Quando a reportagem do jornal O Estado de S.Paulo visitou o local na última terça-feira, por exemplo, estavam treinando no mesmo horário, a poucos metros de distância, as equipes de judô, tae kwon do e levantamento de peso. Após a atividade, todos dividiram o mesmo refeitório.

Os números confirmam que os sul-coreanos acertaram em suas escolhas. Nas últimas três edições dos Jogos, o país ficou entre os 10 primeiros colocados no quadro de medalhas, algo que o Brasil nunca conseguiu. Em Londres-2012, os asiáticos surpreenderam e alcançaram a 5.ª posição. Para os Jogos do Rio, a meta é conquistar 10 ouros e terminar novamente entre os 10 melhores.

O sucesso de Taereung, porém, começa longe dos muros do centro de treinamento. A raiz do sistema esportivo está no trabalho de base, com a criação de programas que incentivam crianças a praticar esportes desde cedo.

Esse conceito ganhou impulso após os Jogos de Seul, em 1988. Assim, com maior oferta, ficou mais fácil selecionar futuros campeões. Para não desperdiçar talento e conseguir transformar potencial em resultado, a estratégia adotada foi estimular a concorrência, algo comum em outras áreas da sociedade sul-coreana. “Só os melhores dos melhores entram em Taereung. Nossos métodos de avaliação são bastante rígidos”, contou Choi.

“Já participei de treinamentos no exterior e percebi que há uma diferença enorme nas horas de trabalho em relação a nós. Aqui, treinamos manhã e noite, todos os dias. Mas cada gota de suor vale a pena”, disse Park Jong-Man, chefe da equipe de tae kwon do.

APOSTA – Ninguém no mundo ganhou mais medalhas olímpicas no tae kwon do do que a Coreia do Sul. Os sul-coreanos também têm resultados expressivos em outros esportes como esgrima, judô e tiro com arco. Em um país com uma área territorial semelhante ao Estado de Santa Catarina e 50 milhões de pessoas (25% do número de habitantes do Brasil), foi preciso fazer escolhas. E eles apostaram as suas fichas em esportes cujas disputas são individuais. “Optamos por esportes que custam menos. Modalidades coletivas são mais caras”, admitiu Choi.

A exceção é o handebol, que entre as mulheres já conquistou seis medalhas olímpicas. No Rio, os sul-coreanos também confiam no time feminino de vôlei. “Na última Olimpíada, não subimos no pódio por um fio. Agora, o foco está em conquistar uma medalha”, disse o técnico Lee Jung-Chul.

O bom momento do vôlei passa pela mudança de perfil e, sobretudo, estatura das atletas sul-coreanas. A atual geração é, em média, oito centímetros mais alta do que a anterior. A ponteira Kim Yeon-Koung, capitã da seleção, por exemplo, mede 1,92 metros.

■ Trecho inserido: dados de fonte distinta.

(* ===== verification/Prelude.v ===== *)
(** * Verification of fs-operator

    fs-operator is a Kubernetes operator for fs, an S3-compatible object store.
    An [FSCluster] declares nodes (flat, or in racks), a volume size and layout
    widths; the operator keeps one StatefulSet per node, renders each node's
    configuration, applies the cluster layout through the nodes' admin API, rolls
    changes one node at a time, grows volumes, drains removed nodes and reports
    all of it in the status.  This library models that operator, from the
    defaulting of a spec to a whole reconcile of it, and proves what makes it safe
    to let it touch a cluster that holds data.

    ** The program and the files that model it

    Paths are under src/; the controller's are under
    internal/controller/fscluster.

    - [Prelude]: Go's integers with their wrap-around, errors and what looks
      through their wrapping, the result type and the state-and-error monad,
      string, sort and formatting functions of Go's library, [resp] (a frame
      relation every run of a computation respects) and its tactics.
    - [ApiTypes]: api/v1alpha1/*_types.go and conditions.go.
    - [Defaults]: api/v1alpha1/defaults.go, and what the CRD's markers admit of a
      topology.
    - [Pipeline]: internal/controller/pipeline: outcomes, steps, [Run].
    - [Nodes]: nodes.go, names.go, [domainOf] of status.go.
    - [Validation]: internal/validation and internal/webhook.
    - [Encoding]: hexadecimal and URL-safe base64, as the standard library
      encodes them, with their decoders.
    - [FsClient]: internal/fsclient/client.go and the interface of pool.go;
      [Pool]: how clients are built and cached, with goroutines interleaved.
    - [Kube]: the Kubernetes objects the operator writes, the API server and
      clock as the class [KubeClient], and the environment of a pass: the world, a
      log of what was asked of it, the pass's own state.  [Course]: the calls as
      steps of the world, and what was heard between two worlds of a run.
    - [KeyGen]: internal/keygen, over the randomness of [KubeClient].
    - [Config]: internal/fsconfig and config.go; the encoders and the hash as the
      class [Codec], whose YAML part is [Marshal] over the class [YAML].
    - [Builders]: builders.go, statefulset.go, networkpolicy.go, podmonitor.go,
      accesskeys.go.
    - [Pass]: the pass record of controller.go and the helpers of every step.
    - [Status], [Convergence], [Rollout], [LayoutStep], [Decommission],
      [StorageStep], [Reload]: the steps of status.go, convergence.go, rollout.go,
      layout.go, decommission.go, storage.go and reload.go.
    - [Controller]: the remaining steps of controller.go, networkpolicy.go and
      podmonitor.go, the pipeline of all steps in its order, [Reconcile].
    - [Safety], [Grounded], [Typed]: invariants of the whole pipeline, and the
      theorems about a pass ([Grounded] follows what it believes back to the
      answers it got); [Rounds]: passes one after the other.
    - [World], [Loop], [Settle], [Converge]: a cluster reconciled again and again.
      [World] says what is observed of it (StatefulSets, layout, nodes that are
      up, whether calls fail) and, as the class [ClusterWorld], what the API
      server and the nodes promise about it; [Loop] what each step does to it,
      [Settle] what a whole pass does, [Converge] what a sequence of reconciles
      does with other things happening in between.
    - [Ready], [Bucket], [KeyController]: conditions.go, fsbucket_controller.go
      and fsaccesskey_controller.go of internal/controller; FSBucket objects and
      S3 are the classes [BucketClient] and [S3Client], FSAccessKey objects the
      class [KeyClient].  An access key meets the FSCluster controller twice: its
      credential is rendered by [resolveKey] of [Builders], and its watch is
      [accessKeyToCluster].
    - [Metrics]: internal/metrics; a reconcile's log says which of its functions
      ran, and [replay] runs them.
    - [Main]: cmd/main.go, from flags and environment to a started manager;
      [Wiring]: what each controller watches ([SetupWithManager]), the webhook's
      registration and the manager's scheme; what controller-runtime makes of a
      watch is the class [Runtime].  [Revocation]: both controllers together on an
      access key that is deleted.
    - [DeepCopy]: api/v1alpha1/zz_generated.deepcopy.go, over a heap: the Go types
      with their references, and each generated method as the statements it
      consists of; the copies of imported types are the class [Imports].
    - [Demo], [Living], [Findings], [Witnesses]: a concrete cluster on which whole
      passes are evaluated, and one that passes change; where the code and its
      comments part; the theorems with hypotheses, instantiated.

    ** How code becomes definitions

    A Go function is a definition of the same name.  A step is a computation in
    [M (Env W pass)]: it reads and writes the pass, calls the world [W] through
    the classes, fails with an [error] value, and every write it asks of the world
    (apply, create, delete, status patch, layout, reload, event, metric) is an
    entry of the log, whether or not the world takes it.  The world's answers are
    arbitrary: theorems hold for every instance of [KubeClient], [Interface]
    (the admin API) and [Codec], unless a hypothesis such as [Accepting] says
    otherwise; [FsClient] gives the instance of [Interface] that client.go
    implements over the generated API, the class [AdminAPI].  Records are values:
    the one pass a reconcile works on is threaded as state, and the
    StatefulSets it shares between maps and lists are never mutated after they are
    shared.  Indexing out of range, and a write into a nil map, is the error
    [go_panic].  Loops are structural
    recursion over the list they range over; the one loop that is not,
    [rollOrder]'s, takes as fuel the number of stale sets, which is enough because
    each round takes at least one ([Rollout.rollOrder_perm]: nothing is lost).
    [Main]'s trimming takes as fuel the length of the string, and every round of
    it drops a byte ([Main.trim_left_ok]: nothing is left to trim).
    Map iteration is in key order, except where the order can show
    (validation's messages): there a [MapOrder] says in which order each range
    goes over its map, and every call of the validation in a reconcile draws one
    from the world ([k_mapOrder]), as Go randomises every range anew.

    ** What is proved

    Properties are numbered C1-C40 in the doc comment before each theorem.  Where
    one says that something was confirmed, read or answered, it says when: after
    the run began and before what rests on it ([Course]'s [heard] and [made]
    between named worlds), by a call made of that run's own world.

    - A whole FSCluster pass ([Safety], [Grounded], [Typed]): at most one serving
      node is replaced, and only after a node answered, in that pass, that
      nothing moves and every node is up; a node's StatefulSet is deleted only
      when the spec dropped it and a node answered, in that pass, that the
      layout is settled and gives it no share; a refused spec changes nothing but
      the status; the status is written once, last, with a phase the API
      declares, conditions of the form it declares and counts of 32 bits (the
      length of a message is not bounded by the code, and nothing is said of it);
      a live object is always looked at again.
    - A sequence of reconciles ([Converge]), of a cluster of several nodes whose
      volumes have the size its spec asks for: no pass undoes what another did,
      and every pass that finds the cluster at rest shortens what is left (nodes
      missing or out of date, the layout, the removals), so the cluster becomes
      what its spec says and stays so, whatever fails in between.  Where the
      StatefulSets are as declared (one node too), no pass asks for a change of one of them or of
      a claim, and the only pod it restarts is one its StatefulSet was recreated
      around.
    - The rollout ([Rollout], [Rounds]): its order against a round robin over
      failure domains, what one step replaces, and that
      passes one after the other finish it.
    - The layout ([LayoutStep]): when it may change, to what, that it settles.
    - Status, convergence, storage and reload: Ready against an abstract
      statement of write quorums, the verdict against its meaning,
      shrinking refused, growing gated, a reload's count against the answer each
      node gave.
    - The pipeline: [Run] against the list of steps it executes.
    - Buckets ([Bucket]) and access keys ([KeyController]): the reclaim policy
      is honoured before an object goes, Ready is said only of what S3 or every
      node confirmed, where a credential comes from in each case (imported, in the
      Secret already, drawn because there was none) and that it is the one the
      FSCluster controller renders.
    - Topology, validation: node names are distinct, what is accepted, agreement
      with the webhook, in whatever order each of them goes over a map.
    - Configuration and objects: what moves a restart revision, that equal
      revisions mean equal data and templates, selectors, credentials, Secrets.
    - Around the controllers: the metrics follow the stored objects ([Metrics]); the
      pool of admin clients is linearizable and hands out the right client
      ([Pool]); a rotated credential travels from its Secret through the key to
      the cluster ([Wiring]); a deleted
      key's credential leaves what is rendered, and its object goes
      ([Revocation]).
    - Deep copies ([DeepCopy]): every generated copy denotes what the original
      does and shares no memory with it, which is what lets the other files treat
      objects as values.
    - Lemmas without a number state more of the same: to whom a layout is
      offered, independence of map order, kept sets, the layout's way through the
      wire types, the network policy's ports, the counts of the status, what a
      wait publishes, the watched namespaces, that the manager starts only with
      everything registered and knows its kinds, that a reconciler has one pool,
      that generated tokens decode to the bytes drawn.
    - [Findings]: concrete clusters and calls on which the code does not do what
      is said of it.

    ** What is not modelled

    The Prometheus client and the registration of the vectors; controller-runtime
    itself: its queues, caches and retries, leader election and the HTTP servers
    ([Main] and [Wiring] stop at the calls that configure them); the generated
    admin API, minio-go, the YAML library, SHA-256 and
    [meta.SetStatusCondition], which are parameters; the deep copies of imported
    types; logging.  In [DeepCopy] a slice spans its whole array: the generated
    code makes every slice it writes, and reads the elements only.  [slices.SortFunc] is not
    stable in Go; the sort here is, which shows only for keys that compare
    equal. *)

From Stdlib Require Export ZArith Lia Ascii.
From stdpp Require Export sorting base gmap fin_maps sets strings pretty numbers option list.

Mas, a força do esporte sul-coreano não está apenas nos músculos ou na altura dos seus atletas. O poder também está na mente. O país possui um centro de pesquisa só para analisar o cérebro dos jogadores. Depois, uma equipe de médicos e psicológicos é responsável por aplicar os resultados desses estudos nos treinamentos realizados em Taereung.

“Concentração e respiração são fundamentais. A fração de 0,001 segundo pode mudar uma disputa. Nada é por acaso”, ensinou Kim Jin Goo, chefe do Centro de Medicina Esportiva da Universidade de Konkuk.